Bulog Papua Serap 1.678 Ton Beras dari Merauke hingga 2026



.CO.ID, JAYAPURA – Perum Bulog Kantor Wilayah Papua dan Papua Barat telah berhasil menyerap beras sebanyak 1.678 ton dari petani di Merauke, Papua Selatan, hingga April 2026. Angka ini mencapai sekitar 6,006 persen dari target tahunan sebesar 27.000 ton.

Kepala Perum Bulog Kanwil Papua, Ahmad Mustari, di Jayapura, Sabtu, mengungkapkan bahwa capaian tersebut masih akan terus meningkat seiring dengan waktu penyerapan hingga akhir tahun. “Sekarang masih April dan kami optimistis penyerapan dapat terus meningkat, apalagi potensi produksi di Merauke cukup besar dan didukung antusiasme petani,” katanya.

Menurut Mustari, tren penyerapan beras di wilayah Papua dalam beberapa tahun terakhir menunjukkan peningkatan. Pada 2024, Bulog mencatat penyerapan sekitar 16.000 ton, yang kemudian meningkat menjadi 22.000 ton di 2025. “Tahun ini juga kami optimis dapat tercapai karena membentuk petugas jemput pangan guna memantau langsung produksi petani,” ujarnya.

Bulog menempatkan enam petugas di Merauke untuk memonitor dan memastikan petani tidak kesulitan menjual hasil panen. Meskipun penyerapan beras di Merauke hanya untuk wilayah setempat, pihaknya optimis dengan adanya Program Swasembada Pangan dari Presiden Prabowo, kebutuhan di seluruh Papua dapat terpenuhi.

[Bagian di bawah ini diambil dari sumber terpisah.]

Lemma step_reads o c kind : clock_wf c → stamped_driven (dl c) →
  reads kind (step o c).1 = [] ∨
  ∃ m, reads kind (step o c).1 = [reading (su (step o c).2) kind m] ∧
       seen (dl c) ≤ m ≤ seen (dl (step o c).2).
Proof.
  intros [Hd Hs] Hsd. destruct o; try (left; reflexivity); cbn [step].
  - left. by destruct (peek real c).
  - destruct (advance real got c) as [m c'] eqn:E. cbn. destruct (kind_eqb kind0 kind) eqn:Hk; [|by left].
    assert (kind0 = kind) as -> by by destruct kind0, kind. right. exists m. split; [done|].
    unfold advance in E. destruct (jumps c) eqn:Hj; cbn [negb] in E.
    + apply jumps_undriven in Hj. assert (stamp (dl c) = 0) as Hst by (destruct Hsd; congruence).
      pose proof (wf_stamp _ Hd). unfold seen. rewrite Hst. destruct got; cbn [negb] in E.
      * injection E as <- <-. pose proof (wf_floor _ Hd). destruct (wf_line _ Hd).
        unfold held_value. simpl. lia.
      * destruct (peek_spec _ _ _ _ E Hd) as (_ & ? & ? & ?). lia.
    + destruct (peek real c) as [v c1] eqn:Hp. injection E as <- <-.
      destruct (peek_spec _ _ _ _ Hp Hd) as (_ & ? & ? & ?).
      apply peek_frame in Hp as (_ & _ & _ & _ & _ & _ & _ & Hst). unfold seen. lia.
  - left. by destruct (jump_driven os frequency real real' t to_next past c) as [[? ?] ?].
Qed.

Lemma step_begun o c : begun (su c) = true → su (step o c).2 = su c.
Proof.
  intros Hb. destruct (begin_cases o) as [(f & m & r & ->)|Hsu]; [|done].
  simpl. unfold begin. by rewrite Hb.
Qed.

Lemma reading_mono s kind m m' : m ≤ m' → reading s kind m ≤ reading s kind m'.
Proof. intros Hm. destruct kind; unfold reading, realtime_at; lia. Qed.

Lemma run_reads ops c kind : Forall op_ok ops → stamps_ok ops c → clock_wf c →
  begun (su c) = true → stamped_driven (dl c) →
  StronglySorted Z.le (reads kind (run ops c).1) ∧
  Forall (λ v, reading (su c) kind (seen (dl c)) ≤ v) (reads kind (run ops c).1).
Proof.
  revert c. induction ops as [|o ops IH]; intros c Hok Hst Hc Hb Hsd; [by split; constructor|].
  inversion Hok as [|? ? Ho Hops]; subst. destruct Hst as [Hst Hsts]. simpl.
  destruct (step_follows o c Ho Hc) as [Hc' _]. destruct (step_seen o c Ho Hst Hc Hsd) as [Hle Hsd'].
  pose proof (step_reads o c kind Hc Hsd) as Hr. pose proof (step_begun o c Hb) as Hsu.
  destruct (step o c) as [e c']. cbn [fst snd] in *. rewrite Hsu in Hr.
  destruct (IH c' Hops Hsts Hc' ltac:(congruence) Hsd') as [IHs IHb].
  destruct (run ops c') as [es c'']. cbn [fst snd] in *. rewrite Hsu in IHb.
  unfold reads in *. rewrite omap_app. pose proof (reading_mono (su c) kind _ _ Hle).
  assert (Forall (λ v, reading (su c) kind (seen (dl c)) ≤ v) (omap (read_of kind) es)).
  { eapply Forall_impl; [done|]. simpl. lia. }
  destruct Hr as [->|(m & -> & Hm1 & Hm2)]; [done|].
  apply (reading_mono (su c) kind) in Hm1, Hm2. split.
  - constructor; [done|]. eapply Forall_impl; [exact IHb|]. simpl. lia.
  - by constructor.
Qed.

End run.

Arguments op : clear implicits.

Saat ini, stok beras yang tersimpan di 10 gudang Bulog pada enam provinsi di wilayah Papua dan Papua Barat mencapai sekitar 13.729 ton. Ditambah dengan beras yang masih dalam perjalanan, baik di pelabuhan maupun dalam proses distribusi menuju gudang, total ketersediaan stok secara keseluruhan mencapai sekitar 24.896 ton.

“Secara nasional, stok beras pemerintah saat ini telah mencapai sekitar 5 juta ton, yang dinilai sebagai hasil kerja keras seluruh pihak dalam memperkuat ketahanan pangan nasional. Kami bakal terus memastikan bahwa stok beras di 10 Gudang Bulog akan selalu tersedia,” tegasnya.

Strategi Penyerapan Beras yang Efektif

Bulan April 2026 menjadi titik awal bagi penyerapan beras yang lebih besar. Dengan berbagai strategi yang diterapkan, seperti pembentukan petugas jemput pangan dan koordinasi dengan petani, Bulog berupaya memastikan bahwa produksi beras dapat diserap secara optimal.

Beberapa langkah yang dilakukan oleh Bulog antara lain:

Peningkatan jumlah petugas di daerah-daerah penghasil beras seperti Merauke untuk memantau langsung produksi petani.

Peningkatan komunikasi dengan para petani agar mereka tetap termotivasi dan memiliki akses mudah dalam menjual hasil panen.

Pengembangan infrastruktur gudang* untuk memastikan penyimpanan beras dapat dilakukan secara efisien dan aman.

Kondisi Stok Beras Saat Ini

Selain itu, stok beras yang tersimpan di 10 gudang Bulog di enam provinsi di wilayah Papua dan Papua Barat mencapai sekitar 13.729 ton. Dengan tambahan beras yang sedang dalam perjalanan, total ketersediaan mencapai sekitar 24.896 ton. Hal ini menunjukkan bahwa Bulog sudah melakukan persiapan yang matang untuk memenuhi kebutuhan masyarakat di wilayah tersebut.

Adapun secara nasional, stok beras pemerintah telah mencapai sekitar 5 juta ton. Angka ini menunjukkan upaya serius dalam memperkuat ketahanan pangan nasional.

Tantangan dan Peluang di Masa Depan

Meski ada progres positif, Bulog masih menghadapi tantangan, terutama dalam hal distribusi dan pengawasan. Namun, dengan adanya program-program pemerintah seperti Swasembada Pangan, serta komitmen dari para petani, peluang untuk meningkatkan produksi dan penyerapan beras semakin terbuka.

Dengan berbagai inisiatif yang telah dilakukan, Bulog berkomitmen untuk terus memastikan ketersediaan beras yang cukup bagi masyarakat di seluruh wilayah Papua dan Papua Barat.